Diaphragm Ultrasound is an Imaging Biomarker that Distinguishes Exacerbation Status from Stable Chronic Obstructive Pulmonary Disease

Affiliations

Diaphragm Ultrasound is an Imaging Biomarker that Distinguishes Exacerbation Status from Stable Chronic Obstructive Pulmonary Disease

Tai Joon An et al. Int J Chron Obstruct Pulmon Dis. .

Abstract

Background: Evaluating the diaphragm muscle in chronic obstructive pulmonary disease (COPD) is important. However, the role of diaphragm ultrasound (DUS) in distinguishing the exacerbation status of COPD (AECOPD) is not fully understood. We set this study to evaluate the role of DUS as a biomarker for distinguishing the AECOPD.

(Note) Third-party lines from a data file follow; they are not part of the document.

(* ===== verification/Logger.v ===== *)
(** * The log writer (src/src/common/logger.rs)

    One file takes the messages of all processes. The writer keeps the open file
    and the ID of the process that logs, each behind a mutex; it opens the file
    again when it is gone. Formatting a time and starting the logging library are
    parameters. *)
From S2P Require Import Prelude.
From S2P Require Import Logs.
From S2P Require Import RustStd.
From S2P Require Import Failure.
From S2P Require Import DocumentErrors.
From S2P Require Import EnclaveIds.
From S2P Require Import Os.
From S2P Require Import Sample.
From S2P Require Import Memory.
From S2P Require Import Events.
From stdpp Require Import base list numbers strings gmap.
From Stdlib Require Import ZArith Lia.
Local Open Scope Z_scope.
Local Open Scope nitro_scope.

Definition failure_at (subaction : string) (code : NitroCliErrorEnum) (l : Z) : NitroCliFailure :=
  new_nitro_cli_failure subaction code "src/common/logger.rs" l.

(* src/src/common/logger.rs DEFAULT_LOG_LEVEL *)
Definition DEFAULT_LOG_LEVEL : string := "info".
(* src/src/common/logger.rs LOGS_DIR_PATH *)
Definition LOGS_DIR_PATH : string := "/var/log/nitro_enclaves".
(* src/src/common/logger.rs LOG_FILE_NAME *)
Definition LOG_FILE_NAME : string := "nitro_enclaves.log".

(** The descriptor of the file and the ID. *)
(* src/src/common/logger.rs EnclaveProcLogWriter *)
Record EnclaveProcLogWriter : Type := mk_log_writer {
  out_file : Mutex Z;
  logger_id : Mutex string;
}.

(** The levels of the log crate, and a record with the parts that are printed. *)
Inductive LevelFilter : Type := LevelInfo | LevelDebug | LevelWarn | LevelError | LevelTrace.
Record LogRecord : Type := mk_record {
  record_level : string;
  record_file : option string;
  record_line : option Z;
  record_args : string;
}.

(** [NITRO_CLI_LOGS_PATH] is the argument. *)
(* src/src/common/logger.rs get_log_file_base_path *)
Definition get_log_file_base_path (env_path : option string) : string := default LOGS_DIR_PATH env_path.

(** The texts are lower-case already or not recognised. *)
(* src/src/common/logger.rs EnclaveProcLogWriter::max_log_level *)
Definition max_log_level (to_lowercase : string -> string) (rust_log : option string) : LevelFilter :=
  let level := to_lowercase (default DEFAULT_LOG_LEVEL rust_log) in
  if String.eqb level "info" then LevelInfo
  else if String.eqb level "debug" then LevelDebug
  else if String.eqb level "warn" then LevelWarn
  else if String.eqb level "error" then LevelError
  else if String.eqb level "trace" then LevelTrace
  else LevelInfo.

(** The logging library: reading the specification of levels, and starting. *)
Class LoggingLibrary : Type := {
  log_spec : string -> result string unit;
  log_start : log -> result string unit;
}.

Section Logger.
Context `{Kernel} `{EV : Env}.

(** The permissions rwxrw-rw-. *)
Definition MODE_766 : Z := 7 * 64 + 6 * 8 + 6.

(** Run [m] while owning a file, which is closed when [m] fails. *)
Definition or_close {A} (file : Z) (m : IO A) : IO A :=
  let! r := try m in
  match r with
  | Ok a => ret a
  | Err e => let! _ := close file in fail e
  end.

(** [log_path_base] of the environment is the value of [get_log_file_base_path]. *)
(* src/src/common/logger.rs get_log_file_path *)
Definition get_log_file_path : string := path_join (log_path_base env_log) LOG_FILE_NAME.

(* src/src/common/logger.rs open_log_file *)
Definition open_log_file (file_path : string) : IO Z :=
  let! fds := map_err_to (fun e => add_info [file_path; "Open"]%string
    (failure_at ("Failed to open log file: " +:+ e) FileOperationFailure 177)) (syscall (SysOpenAppend file_path)) in
  let file := hd (-1) fds in
  or_close file (
    let! owner := map_err_to (fun e => add_info [file_path; "Get metadata"]%string
      (failure_at ("Failed to get log file metadata: " +:+ e) FileOperationFailure 192))
      (syscall (SysFileOwner file)) in
    if hd (-1) owner =? k_getuid then
      let! _ := map_err_to (fun e =>
        failure_at ("Failed to change log file permissions: " +:+ e) FilePermissionsError 212)
        (syscall (SysSetPermissions file MODE_766)) in
      ret file
    else ret file).

(* src/src/common/logger.rs EnclaveProcLogWriter::new *)
Definition log_writer_new : IO EnclaveProcLogWriter :=
  let! file := map_err (add_subaction "Failed to open log file") (open_log_file get_log_file_path) in
  ret (mk_log_writer (mk_mutex false file) (mk_mutex false ""%string)).

(** The file that was open before is closed; when the lock fails, the new one is. *)
(* src/src/common/logger.rs EnclaveProcLogWriter::safe_open_log_file *)
Definition safe_open_log_file : IOS EnclaveProcLogWriter unit :=
  let! self := self in
  let! exists_ := lift (attempt (syscall (SysPathExists get_log_file_path))) in
  if match exists_ with Ok [1] => true | _ => false end then ret tt
  else
    let! new_file := lift (map_err (add_subaction "Failed to open log file")
      (open_log_file get_log_file_path)) in
    if poisoned (out_file self) then
      let! _ := lift (close new_file) in
      fail (failure_at ("Failed to acquire lock: " +:+ poison_error) LockAcquireFailure 64)
    else
      let! _ := lift (close (guarded (out_file self))) in
      set_self (mk_log_writer (mk_mutex false new_file) (logger_id self)).

(** [timestamp] is the formatted time. *)
(* src/src/common/logger.rs EnclaveProcLogWriter::create_msg *)
Definition create_msg (self : EnclaveProcLogWriter) (timestamp : string) (record : LogRecord)
    : NitroCliResult string :=
  if poisoned (logger_id self) then
    Err (failure_at ("Failed to acquire logger ID lock: " +:+ poison_error) LockAcquireFailure 95)
  else
    Ok ("[" +:+ guarded (logger_id self) +:+ "][" +:+ record_level record +:+ "][" +:+ timestamp +:+ "][" +:+
        default "?" (record_file record) +:+ ":" +:+ show_u (default 0 (record_line record)) +:+ "] " +:+
        record_args record +:+ String LF "")%string.

(** The result is an I/O error, given by its text. *)
(* src/src/common/logger.rs EnclaveProcLogWriter::write *)
Definition log_write (timestamp : string) (record : LogRecord) : M string (EnclaveProcLogWriter * World) unit :=
  let! opened := attempt safe_open_log_file in
  match opened with
  | Err _ => fail "Failed to safely open log file for writing"%string
  | Ok _ =>
      let! self := gets fst in
      match create_msg self timestamp record with
      | Ok record_str =>
          if poisoned (out_file self) then fail "Failed to lock log file"%string
          else
            let! _ := zoom snd (fun w t => (fst t, w)) (syscall (SysAppend (guarded (out_file self)) record_str)) in
            ret tt
      | Err _ => fail "Failed to create logger message"%string
      end
  end.

(* src/src/common/logger.rs init_logger *)
Definition init_logger `{LoggingLibrary} : IO EnclaveProcLogWriter :=
  let! log_writer := log_writer_new in
  let failed l e := failure_at ("Failed to initialize enclave process logger: " +:+ e) LoggerError l in
  or_close (guarded (out_file log_writer)) (
    do! of_result (rmap_err (failed 230) (log_spec DEFAULT_LOG_LEVEL));
    do! (fun w => (Return (rmap_err (failed 238) (log_start (w_log w))), w));
    ret log_writer).
End Logger.

(** ** What the log file receives *)

(** The text of a record. *)
Definition log_line (id timestamp : string) (r : LogRecord) : string :=
  "[" +:+ id +:+ "][" +:+ record_level r +:+ "][" +:+ timestamp +:+ "][" +:+
  default "?"%string (record_file r) +:+ ":" +:+ show_u (default 0 (record_line r)) +:+ "] " +:+
  record_args r +:+ String LF "".

(** The events of opening the log file: its permissions are changed when and
    only when it belongs to the user. *)
Definition opened_by `{Kernel} (path : string) (fd : Z) (evs : log) : Prop :=
  exists fds owner, hd (-1) fds = fd /\
    ((hd (-1) owner = k_getuid /\ exists r,
        evs = [EvSys (SysOpenAppend path) (Ok fds); EvSys (SysFileOwner fd) (Ok owner);
               EvSys (SysSetPermissions fd MODE_766) (Ok r)]) \/
     (hd (-1) owner <> k_getuid /\
        evs = [EvSys (SysOpenAppend path) (Ok fds); EvSys (SysFileOwner fd) (Ok owner)])).

Section Lemmas.
Context `{KN : Kernel} `{EV : Env}.

Lemma syscall_grows c w r w' : syscall c w = (Return r, w') -> w' = grow w [EvSys c r].
Proof. unfold syscall. by intros [= <- <-]. Qed.
Lemma syscall_ok c w a w' :
  syscall c w = (Return (Ok a), w') -> w' = grow w [EvSys c (Ok a)].
Proof. apply syscall_grows. Qed.
Lemma close_grows {E} fd w rc w' :
  (close fd : M E World Z) w = (Return (Ok rc), w') -> w' = grow w [EvClose fd rc].
Proof. unfold close. by intros [= <- <-]. Qed.

Lemma or_close_ok {A} file (m : IO A) w a w' :
  or_close file m w = (Return (Ok a), w') -> m w = (Return (Ok a), w').
Proof.
  unfold or_close. intros E. apply bind_ok_inv in E as ([b|e] & w1 & E1%try_inv & E2).
  - by m_inv.
  - apply bind_ok_inv in E2 as (? & ? & _ & ?). done.
Qed.

Lemma open_log_file_ok path w fd w' :
  open_log_file path w = (Return (Ok fd), w') ->
  exists evs, w' = grow w evs /\ opened_by path fd evs.
Proof.
  unfold open_log_file. intros E.
  apply bind_ok_inv in E as (fds & w1 & ->%map_err_to_ok_inv%syscall_ok & E%or_close_ok).
  apply bind_ok_inv in E as (owner & w2 & ->%map_err_to_ok_inv%syscall_ok & E).
  destruct (Z.eqb_spec (hd (-1) owner) k_getuid) as [Ho|Ho].
  - apply bind_ok_inv in E as (r & w3 & ->%map_err_to_ok_inv%syscall_ok & E). m_inv.
    eexists. rewrite !grow_grow. split; [reflexivity|]. exists fds, owner. split; [done|]. left. eauto.
  - m_inv. eexists. rewrite !grow_grow. split; [reflexivity|]. exists fds, owner. split; [done|]. by right.
Qed.

Lemma safe_open_ok lw w u lw' w' :
  safe_open_log_file (lw, w) = (Return (Ok u), (lw', w')) ->
  logger_id lw' = logger_id lw /\
  exists found reopened,
    w' = grow w (EvSys (SysPathExists get_log_file_path) found :: reopened) /\
    if decide (found = Ok [1]) then lw' = lw /\ reopened = []
    else exists evs rc, reopened = evs ++ [EvClose (guarded (out_file lw)) rc] /\
      opened_by get_log_file_path (guarded (out_file lw')) evs.
Proof.
  unfold safe_open_log_file. intros E. apply bind_ok_inv in E as (lw0 & s0 & E0 & E).
  unfold self, gets in E0. injection E0 as <- <-. simpl in E.
  apply bind_ok_inv in E as (found & [lw1 w1] & [-> ->%attempt_inv%syscall_grows]%lift_inv & E).
  destruct (decide (found = Ok [1])) as [->|Hn].
  { m_inv. split; [done|]. by exists (Ok [1]), []. }
  assert ((match found with Ok [1] => true | _ => false end) = false) as Hf.
  { destruct found as [[|[|[]|] []]|]; done. }
  rewrite Hf in E. clear Hf.
  apply bind_ok_inv in E as (fd & [lw2 w2] & [-> (evs & -> & Ho)%map_err_ok_inv%open_log_file_ok]%lift_inv & E).
  destruct (poisoned (out_file lw)); [by apply bind_ok_inv in E as (? & ? & _ & ?)|].
  apply bind_ok_inv in E as (rc & [lw3 w3] & [-> ->%close_grows]%lift_inv & E).
  unfold set_self, modify in E. injection E as _ <- <-.
  split; [done|]. exists found, (evs ++ [EvClose (guarded (out_file lw)) rc]).
  rewrite decide_False by done. split; [|by eexists _, _].
  by rewrite !grow_grow.
Qed.

(** A record that is written is one line with the ID of the process, the
    level, the time, the place and the message, appended with one call to the file
    of the writer; when the log file was gone, it was created again before, the
    file that was open is closed, and everybody was given access to the new one if
    it belongs to the user. *)
Theorem log_write_appends timestamp r lw w lw' w' :
  log_write timestamp r (lw, w) = (Return (Ok tt), (lw', w')) ->
  logger_id lw' = logger_id lw /\
  exists found reopened n,
    w' = grow w ([EvSys (SysPathExists get_log_file_path) found] ++ reopened ++
           [EvSys (SysAppend (guarded (out_file lw')) (log_line (guarded (logger_id lw)) timestamp r)) (Ok n)]) /\
    if decide (found = Ok [1]) then lw' = lw /\ reopened = []
    else exists evs rc, reopened = evs ++ [EvClose (guarded (out_file lw)) rc] /\
      opened_by get_log_file_path (guarded (out_file lw')) evs.
Proof.
  unfold log_write. intros E.
  apply bind_ok_inv in E as ([u|e] & [lw1 w1] & E1%attempt_inv & E); [|done].
  apply safe_open_ok in E1 as (Hid & found & reopened & -> & Hf).
  apply bind_ok_inv in E as (lw2 & s2 & E2 & E). injection E2 as <- <-. simpl in E.
  unfold create_msg in E. destruct (poisoned (logger_id lw1)); [done|]. destruct (poisoned (out_file lw1)); [done|].
  apply bind_ok_inv in E as (n & [lw3 w3] & E3 & E). unfold zoom in E3.
  destruct (syscall _ _) as [r3 w4] eqn:Es. simpl in Es. injection E3 as -> <- <-. apply syscall_ok in Es as ->.
  injection E as <- <-. split; [done|]. exists found, reopened, n. split; [|done].
  unfold log_line. rewrite grow_grow, <- Hid. done.
Qed.
End Lemmas.

(** The log file is there: the record is one line in it. *)
Lemma log_write_appends_witness :
  let lw := mk_log_writer (mk_mutex false 5) (mk_mutex false "enc-1:7"%string) in
  let r := mk_record "INFO" (Some "src/lib.rs"%string) (Some 53) "build_enclaves" in
  exists w', @log_write sample_system sample_env "12:00" r (lw, world0) = (Return (Ok tt), (lw, w')) /\
    exists n, In (EvSys (SysAppend 5 ("[enc-1:7][INFO][12:00][src/lib.rs:53] build_enclaves" +:+ String LF "")) (Ok n))
      (w_log w').
Proof.
  intros lw r.
  set (w' := snd (snd (@log_write sample_system sample_env "12:00" r (lw, world0)))).
  assert (@log_write sample_system sample_env "12:00" r (lw, world0) = (Return (Ok tt), (lw, w'))) as E
    by (vm_compute; reflexivity).
  exists w'. split; [exact E|].
  destruct (@log_write_appends sample_system sample_env _ _ _ _ _ _ E) as (_ & found & reopened & n & Ew & _).
  exists n. rewrite Ew. do 3 (apply in_or_app; right). left. reflexivity.
Defined.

Methods: COPD patients who underwent DUS were enrolled between March 2020 and November 2020. The diaphragm thickening fraction (TFmax) and diaphragm excursion (DEmax) during maximal deep breathing were measured. Patients were divided into exacerbation and stable groups. Demographics, lung function, and DUS findings were compared between the two groups. Receiver operating characteristic curve and univariate/multivariate logistic regression analyses were performed.

Results: Fifty-five patients were enrolled. The exacerbation group had a lower body mass index (BMI) (20.9 vs 24.2, p = 0.003), lower TFmax (94.8 ± 8.2% vs 158.4 ± 83.5%, p = 0.010), and lower DEmax (30.8 ± 11.1 mm vs 40.5 ± 12.5 mm, p = 0.007) compared to stable group. The areas under the TFmax (0.745) and DEmax (0.721) curves indicated fair results for distinguishing AECOPD. The patients were divided into low and high TFmax and DEmax groups based on calculated cut-off values. Low TFmax (odds ratio [OR] 8.40; 95% confidence interval [CI] 1.55-45.56) and low DEmax (OR 11.51; 95% CI 1.15-115.56) were associated with AECOPD after adjusting for age, sex, BMI, and lung functions.

Conclusion: DUS showed the possibility of an imaging biomarker distinguishing AECOPD from stable status.

Keywords: COPD; biomarker; diaphragm; exacerbation; ultrasound.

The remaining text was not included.